- About this exercise
The material below contains a line with "intros Hk. specialize" and a line with "[(current_time, v)] under". Copy exactly those two lines and all lines between them.
** Provided data follows **
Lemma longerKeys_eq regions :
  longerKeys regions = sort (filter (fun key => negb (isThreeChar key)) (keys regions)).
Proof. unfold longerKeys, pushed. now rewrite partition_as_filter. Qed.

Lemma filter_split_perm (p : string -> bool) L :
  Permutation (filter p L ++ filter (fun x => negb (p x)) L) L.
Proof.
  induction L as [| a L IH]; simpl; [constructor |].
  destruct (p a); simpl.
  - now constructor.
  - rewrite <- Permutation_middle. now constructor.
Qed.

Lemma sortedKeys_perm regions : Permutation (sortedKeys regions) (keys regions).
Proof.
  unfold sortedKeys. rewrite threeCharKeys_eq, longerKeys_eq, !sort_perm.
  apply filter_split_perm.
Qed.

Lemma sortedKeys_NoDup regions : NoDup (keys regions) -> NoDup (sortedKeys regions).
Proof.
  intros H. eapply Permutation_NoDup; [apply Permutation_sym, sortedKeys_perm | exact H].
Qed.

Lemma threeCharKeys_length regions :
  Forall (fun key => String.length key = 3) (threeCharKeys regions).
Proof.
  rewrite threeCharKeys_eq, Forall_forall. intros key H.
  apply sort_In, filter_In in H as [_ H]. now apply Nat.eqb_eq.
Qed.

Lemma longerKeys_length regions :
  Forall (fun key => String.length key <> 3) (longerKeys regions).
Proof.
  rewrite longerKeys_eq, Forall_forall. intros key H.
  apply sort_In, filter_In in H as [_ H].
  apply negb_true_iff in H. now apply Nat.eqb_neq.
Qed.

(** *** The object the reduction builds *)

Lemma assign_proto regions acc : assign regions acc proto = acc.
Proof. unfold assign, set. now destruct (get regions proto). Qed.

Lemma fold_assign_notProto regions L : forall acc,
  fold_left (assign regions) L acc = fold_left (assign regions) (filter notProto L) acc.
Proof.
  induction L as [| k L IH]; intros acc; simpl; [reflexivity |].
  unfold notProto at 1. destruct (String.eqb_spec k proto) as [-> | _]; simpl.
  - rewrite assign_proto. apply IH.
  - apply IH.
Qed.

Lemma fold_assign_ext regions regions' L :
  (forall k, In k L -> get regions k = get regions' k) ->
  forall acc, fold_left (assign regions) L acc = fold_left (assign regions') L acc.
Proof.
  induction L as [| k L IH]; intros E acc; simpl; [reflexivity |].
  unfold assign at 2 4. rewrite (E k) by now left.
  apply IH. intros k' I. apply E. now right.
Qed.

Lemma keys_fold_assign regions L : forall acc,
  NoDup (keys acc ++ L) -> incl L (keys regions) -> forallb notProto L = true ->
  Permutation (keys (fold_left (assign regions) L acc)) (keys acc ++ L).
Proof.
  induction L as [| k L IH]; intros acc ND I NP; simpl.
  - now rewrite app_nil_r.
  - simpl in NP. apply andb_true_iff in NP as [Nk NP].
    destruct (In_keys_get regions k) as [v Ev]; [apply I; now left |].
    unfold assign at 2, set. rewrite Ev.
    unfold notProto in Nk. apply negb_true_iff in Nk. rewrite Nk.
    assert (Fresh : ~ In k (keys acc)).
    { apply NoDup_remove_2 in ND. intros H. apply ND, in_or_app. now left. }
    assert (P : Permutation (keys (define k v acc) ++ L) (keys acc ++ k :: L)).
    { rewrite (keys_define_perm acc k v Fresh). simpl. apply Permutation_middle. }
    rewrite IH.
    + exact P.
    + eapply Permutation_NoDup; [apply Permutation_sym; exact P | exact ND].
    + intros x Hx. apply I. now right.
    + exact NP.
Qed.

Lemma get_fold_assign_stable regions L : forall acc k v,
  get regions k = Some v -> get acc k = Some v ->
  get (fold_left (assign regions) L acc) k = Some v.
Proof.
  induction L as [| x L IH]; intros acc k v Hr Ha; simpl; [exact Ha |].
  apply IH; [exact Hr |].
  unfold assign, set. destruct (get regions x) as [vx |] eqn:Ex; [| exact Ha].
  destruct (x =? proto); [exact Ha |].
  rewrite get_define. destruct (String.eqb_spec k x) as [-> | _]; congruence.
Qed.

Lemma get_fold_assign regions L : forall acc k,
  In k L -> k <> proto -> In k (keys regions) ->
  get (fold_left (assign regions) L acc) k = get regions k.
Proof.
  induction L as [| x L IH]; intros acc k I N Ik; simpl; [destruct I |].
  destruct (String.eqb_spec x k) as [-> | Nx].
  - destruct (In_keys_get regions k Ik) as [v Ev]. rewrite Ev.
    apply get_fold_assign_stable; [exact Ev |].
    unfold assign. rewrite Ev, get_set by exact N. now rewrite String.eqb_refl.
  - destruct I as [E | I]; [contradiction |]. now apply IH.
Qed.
** End of Provided data **
** Provided data follows **
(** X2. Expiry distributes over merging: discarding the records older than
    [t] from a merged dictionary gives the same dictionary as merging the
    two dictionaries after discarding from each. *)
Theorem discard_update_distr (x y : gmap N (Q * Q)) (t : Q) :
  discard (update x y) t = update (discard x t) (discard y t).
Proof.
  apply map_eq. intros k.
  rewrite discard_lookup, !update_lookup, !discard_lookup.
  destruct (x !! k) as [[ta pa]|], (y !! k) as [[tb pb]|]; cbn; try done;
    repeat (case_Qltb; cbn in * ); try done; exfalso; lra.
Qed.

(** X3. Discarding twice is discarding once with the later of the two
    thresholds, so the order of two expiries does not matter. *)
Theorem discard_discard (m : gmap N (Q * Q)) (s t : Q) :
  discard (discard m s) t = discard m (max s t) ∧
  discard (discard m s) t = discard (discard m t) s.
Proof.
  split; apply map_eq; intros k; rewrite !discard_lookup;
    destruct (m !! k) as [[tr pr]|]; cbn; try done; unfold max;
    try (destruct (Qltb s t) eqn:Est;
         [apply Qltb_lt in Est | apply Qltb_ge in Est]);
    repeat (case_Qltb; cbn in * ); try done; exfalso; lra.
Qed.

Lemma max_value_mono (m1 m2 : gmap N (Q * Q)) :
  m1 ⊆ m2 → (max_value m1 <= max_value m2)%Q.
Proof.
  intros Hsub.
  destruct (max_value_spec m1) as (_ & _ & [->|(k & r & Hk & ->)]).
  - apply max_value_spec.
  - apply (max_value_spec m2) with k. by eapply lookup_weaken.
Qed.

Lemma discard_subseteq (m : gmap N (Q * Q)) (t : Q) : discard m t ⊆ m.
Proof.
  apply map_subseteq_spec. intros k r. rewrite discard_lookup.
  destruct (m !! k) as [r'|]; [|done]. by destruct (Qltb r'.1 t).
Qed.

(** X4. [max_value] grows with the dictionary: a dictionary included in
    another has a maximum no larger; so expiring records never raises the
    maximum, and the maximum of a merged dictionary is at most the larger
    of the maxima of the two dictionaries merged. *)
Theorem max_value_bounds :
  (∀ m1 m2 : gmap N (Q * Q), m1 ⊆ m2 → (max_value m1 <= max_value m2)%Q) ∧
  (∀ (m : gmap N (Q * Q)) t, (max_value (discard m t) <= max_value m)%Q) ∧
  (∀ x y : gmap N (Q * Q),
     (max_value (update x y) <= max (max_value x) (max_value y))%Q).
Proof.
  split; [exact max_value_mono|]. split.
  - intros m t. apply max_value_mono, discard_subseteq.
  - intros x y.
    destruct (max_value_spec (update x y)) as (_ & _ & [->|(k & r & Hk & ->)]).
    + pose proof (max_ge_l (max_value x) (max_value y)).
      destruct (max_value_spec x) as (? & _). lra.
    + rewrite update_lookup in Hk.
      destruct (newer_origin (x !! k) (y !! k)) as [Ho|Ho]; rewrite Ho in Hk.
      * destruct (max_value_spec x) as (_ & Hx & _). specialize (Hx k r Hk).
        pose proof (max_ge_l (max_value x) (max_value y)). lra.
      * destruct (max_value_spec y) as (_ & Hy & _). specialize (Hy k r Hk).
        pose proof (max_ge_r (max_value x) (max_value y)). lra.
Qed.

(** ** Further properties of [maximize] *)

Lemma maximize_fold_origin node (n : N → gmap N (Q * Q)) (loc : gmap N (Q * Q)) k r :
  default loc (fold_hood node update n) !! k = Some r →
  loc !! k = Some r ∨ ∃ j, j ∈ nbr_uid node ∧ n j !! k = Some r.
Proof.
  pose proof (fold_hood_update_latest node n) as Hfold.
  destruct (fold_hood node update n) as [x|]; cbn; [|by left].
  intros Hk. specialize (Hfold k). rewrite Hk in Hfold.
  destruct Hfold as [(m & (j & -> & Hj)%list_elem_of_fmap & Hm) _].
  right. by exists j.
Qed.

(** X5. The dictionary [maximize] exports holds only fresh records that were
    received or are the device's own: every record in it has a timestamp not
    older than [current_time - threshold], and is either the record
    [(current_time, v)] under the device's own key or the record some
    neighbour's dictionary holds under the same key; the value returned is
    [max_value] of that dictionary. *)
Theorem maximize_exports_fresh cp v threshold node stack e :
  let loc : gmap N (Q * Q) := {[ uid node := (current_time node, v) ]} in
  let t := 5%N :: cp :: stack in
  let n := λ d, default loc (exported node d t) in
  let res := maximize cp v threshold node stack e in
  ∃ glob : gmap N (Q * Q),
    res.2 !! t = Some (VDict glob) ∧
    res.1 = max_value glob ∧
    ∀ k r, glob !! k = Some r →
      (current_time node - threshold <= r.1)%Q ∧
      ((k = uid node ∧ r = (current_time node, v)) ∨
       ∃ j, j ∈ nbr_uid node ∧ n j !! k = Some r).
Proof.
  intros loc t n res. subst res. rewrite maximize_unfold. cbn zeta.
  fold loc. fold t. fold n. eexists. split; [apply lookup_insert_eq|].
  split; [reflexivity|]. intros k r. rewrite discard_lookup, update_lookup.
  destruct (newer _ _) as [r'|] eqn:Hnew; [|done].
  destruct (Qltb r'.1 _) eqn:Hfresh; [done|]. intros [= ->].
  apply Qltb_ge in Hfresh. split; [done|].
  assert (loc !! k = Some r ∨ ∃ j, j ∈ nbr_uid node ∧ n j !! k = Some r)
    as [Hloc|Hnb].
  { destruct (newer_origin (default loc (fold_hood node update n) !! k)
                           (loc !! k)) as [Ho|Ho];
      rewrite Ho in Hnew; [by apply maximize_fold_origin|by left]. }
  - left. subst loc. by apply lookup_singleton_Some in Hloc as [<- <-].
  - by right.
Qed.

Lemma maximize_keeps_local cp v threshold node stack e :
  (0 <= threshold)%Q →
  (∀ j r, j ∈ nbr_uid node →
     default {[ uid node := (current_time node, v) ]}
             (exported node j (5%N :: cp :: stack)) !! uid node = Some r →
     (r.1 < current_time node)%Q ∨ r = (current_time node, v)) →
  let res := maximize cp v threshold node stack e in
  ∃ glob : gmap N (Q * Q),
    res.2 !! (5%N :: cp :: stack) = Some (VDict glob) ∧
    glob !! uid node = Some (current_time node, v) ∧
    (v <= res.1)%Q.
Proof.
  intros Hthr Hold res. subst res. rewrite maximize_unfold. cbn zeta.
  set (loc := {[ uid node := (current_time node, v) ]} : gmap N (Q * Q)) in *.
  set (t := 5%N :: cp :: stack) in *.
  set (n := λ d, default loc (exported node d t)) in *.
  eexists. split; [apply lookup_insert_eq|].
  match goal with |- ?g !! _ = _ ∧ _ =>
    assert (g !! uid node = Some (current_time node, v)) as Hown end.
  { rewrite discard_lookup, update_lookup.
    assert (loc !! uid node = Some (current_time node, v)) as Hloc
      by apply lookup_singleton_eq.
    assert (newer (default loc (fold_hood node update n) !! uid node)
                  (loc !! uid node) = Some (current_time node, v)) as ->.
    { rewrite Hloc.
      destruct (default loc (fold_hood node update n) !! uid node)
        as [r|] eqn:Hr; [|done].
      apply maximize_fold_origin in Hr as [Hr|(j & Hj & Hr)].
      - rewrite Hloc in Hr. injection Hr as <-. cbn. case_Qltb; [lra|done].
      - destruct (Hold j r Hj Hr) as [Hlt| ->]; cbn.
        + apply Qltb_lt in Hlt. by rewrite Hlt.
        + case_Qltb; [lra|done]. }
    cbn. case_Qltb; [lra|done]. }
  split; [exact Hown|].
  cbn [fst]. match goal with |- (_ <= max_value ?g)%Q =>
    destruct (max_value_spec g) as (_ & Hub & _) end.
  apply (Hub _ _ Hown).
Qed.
** End of Provided data **
- Written response
  intros Hk. specialize (Hfold k). rewrite Hk in Hfold.
  destruct Hfold as [(m & (j & -> & Hj)%list_elem_of_fmap & Hm) _].
  right. by exists j.
Qed.

(** X5. The dictionary [maximize] exports holds only fresh records that were
    received or are the device's own: every record in it has a timestamp not
    older than [current_time - threshold], and is either the record
    [(current_time, v)] under the device's own key or the record some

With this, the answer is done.